ASSIGNMENT.
The entries below hold a line with "String c r'" and a line with "successful_items : Z;". Return those lines and all that lie between them, exactly and only.

[Data records]
§ §

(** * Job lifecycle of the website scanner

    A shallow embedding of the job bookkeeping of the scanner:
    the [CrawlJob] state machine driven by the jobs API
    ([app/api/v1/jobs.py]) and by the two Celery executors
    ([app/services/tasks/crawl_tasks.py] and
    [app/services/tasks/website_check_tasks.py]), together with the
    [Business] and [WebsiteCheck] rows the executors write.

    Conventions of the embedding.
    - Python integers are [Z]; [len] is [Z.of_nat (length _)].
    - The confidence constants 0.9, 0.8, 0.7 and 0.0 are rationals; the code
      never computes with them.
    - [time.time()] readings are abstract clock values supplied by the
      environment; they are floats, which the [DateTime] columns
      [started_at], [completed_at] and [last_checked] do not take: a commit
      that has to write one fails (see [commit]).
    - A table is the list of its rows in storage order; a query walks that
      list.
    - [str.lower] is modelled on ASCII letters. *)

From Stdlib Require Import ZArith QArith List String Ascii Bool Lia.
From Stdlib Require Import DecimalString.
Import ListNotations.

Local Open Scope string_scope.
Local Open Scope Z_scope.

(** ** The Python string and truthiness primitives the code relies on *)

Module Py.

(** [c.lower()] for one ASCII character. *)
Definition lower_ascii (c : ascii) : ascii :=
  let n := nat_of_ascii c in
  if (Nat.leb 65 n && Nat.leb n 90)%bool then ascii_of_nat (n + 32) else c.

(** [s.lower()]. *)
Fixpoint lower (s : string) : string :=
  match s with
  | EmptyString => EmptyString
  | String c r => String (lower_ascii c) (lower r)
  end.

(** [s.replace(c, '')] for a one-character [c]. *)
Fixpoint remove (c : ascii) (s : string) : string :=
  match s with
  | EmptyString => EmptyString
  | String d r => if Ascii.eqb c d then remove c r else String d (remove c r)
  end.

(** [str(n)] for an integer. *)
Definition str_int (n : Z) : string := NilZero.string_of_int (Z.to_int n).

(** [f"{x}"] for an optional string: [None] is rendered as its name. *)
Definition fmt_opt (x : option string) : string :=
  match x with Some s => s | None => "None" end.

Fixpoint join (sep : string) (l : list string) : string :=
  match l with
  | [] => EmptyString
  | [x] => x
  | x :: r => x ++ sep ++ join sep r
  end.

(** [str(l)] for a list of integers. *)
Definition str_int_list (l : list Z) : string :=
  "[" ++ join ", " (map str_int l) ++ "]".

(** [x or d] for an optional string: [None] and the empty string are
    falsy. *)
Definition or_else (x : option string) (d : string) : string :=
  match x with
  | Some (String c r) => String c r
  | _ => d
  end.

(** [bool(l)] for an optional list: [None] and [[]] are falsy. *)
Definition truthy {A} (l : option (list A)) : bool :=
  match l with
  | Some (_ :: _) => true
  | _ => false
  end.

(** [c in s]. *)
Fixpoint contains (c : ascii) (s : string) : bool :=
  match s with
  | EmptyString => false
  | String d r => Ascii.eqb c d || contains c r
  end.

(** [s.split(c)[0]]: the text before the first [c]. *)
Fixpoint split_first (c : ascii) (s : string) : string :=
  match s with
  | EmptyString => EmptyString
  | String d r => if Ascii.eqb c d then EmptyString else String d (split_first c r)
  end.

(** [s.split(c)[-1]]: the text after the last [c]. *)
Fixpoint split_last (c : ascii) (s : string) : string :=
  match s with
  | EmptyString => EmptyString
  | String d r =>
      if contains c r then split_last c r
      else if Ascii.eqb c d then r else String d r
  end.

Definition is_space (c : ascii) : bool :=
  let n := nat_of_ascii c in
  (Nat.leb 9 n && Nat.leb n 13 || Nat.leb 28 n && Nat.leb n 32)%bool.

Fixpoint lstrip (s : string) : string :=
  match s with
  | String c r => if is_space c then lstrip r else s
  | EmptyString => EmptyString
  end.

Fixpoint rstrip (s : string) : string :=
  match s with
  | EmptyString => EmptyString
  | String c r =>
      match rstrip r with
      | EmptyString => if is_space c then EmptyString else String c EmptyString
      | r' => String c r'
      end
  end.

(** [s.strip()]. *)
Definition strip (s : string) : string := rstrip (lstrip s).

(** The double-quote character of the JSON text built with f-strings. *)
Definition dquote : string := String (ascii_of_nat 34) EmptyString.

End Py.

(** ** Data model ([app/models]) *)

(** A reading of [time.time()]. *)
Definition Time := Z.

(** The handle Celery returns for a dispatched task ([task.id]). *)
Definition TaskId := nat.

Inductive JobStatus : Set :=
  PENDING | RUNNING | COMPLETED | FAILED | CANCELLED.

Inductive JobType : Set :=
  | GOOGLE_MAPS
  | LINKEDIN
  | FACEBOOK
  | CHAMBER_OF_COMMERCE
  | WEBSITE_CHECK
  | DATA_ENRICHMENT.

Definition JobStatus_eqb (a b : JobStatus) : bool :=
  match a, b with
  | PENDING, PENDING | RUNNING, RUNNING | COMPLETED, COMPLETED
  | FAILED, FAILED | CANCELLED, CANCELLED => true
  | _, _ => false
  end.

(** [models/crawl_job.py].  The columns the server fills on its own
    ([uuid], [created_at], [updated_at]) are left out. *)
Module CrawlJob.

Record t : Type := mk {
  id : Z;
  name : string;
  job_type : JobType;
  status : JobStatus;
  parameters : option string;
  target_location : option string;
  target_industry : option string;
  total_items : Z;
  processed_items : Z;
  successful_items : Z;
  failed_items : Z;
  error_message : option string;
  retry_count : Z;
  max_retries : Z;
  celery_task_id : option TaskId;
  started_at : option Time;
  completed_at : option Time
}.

§ §

ANSWER TO THIS TASK.
      | r' => String c r'
      end
  end.

(** [s.strip()]. *)
Definition strip (s : string) : string := rstrip (lstrip s).

(** The double-quote character of the JSON text built with f-strings. *)
Definition dquote : string := String (ascii_of_nat 34) EmptyString.

End Py.

(** ** Data model ([app/models]) *)

(** A reading of [time.time()]. *)
Definition Time := Z.

(** The handle Celery returns for a dispatched task ([task.id]). *)
Definition TaskId := nat.

Inductive JobStatus : Set :=
  PENDING | RUNNING | COMPLETED | FAILED | CANCELLED.

Inductive JobType : Set :=
  | GOOGLE_MAPS
  | LINKEDIN
  | FACEBOOK
  | CHAMBER_OF_COMMERCE
  | WEBSITE_CHECK
  | DATA_ENRICHMENT.

Definition JobStatus_eqb (a b : JobStatus) : bool :=
  match a, b with
  | PENDING, PENDING | RUNNING, RUNNING | COMPLETED, COMPLETED
  | FAILED, FAILED | CANCELLED, CANCELLED => true
  | _, _ => false
  end.

(** [models/crawl_job.py].  The columns the server fills on its own
    ([uuid], [created_at], [updated_at]) are left out. *)
Module CrawlJob.

Record t : Type := mk {
  id : Z;
  name : string;
  job_type : JobType;
  status : JobStatus;
  parameters : option string;
  target_location : option string;
  target_industry : option string;
  total_items : Z;
  processed_items : Z;
  successful_items : Z;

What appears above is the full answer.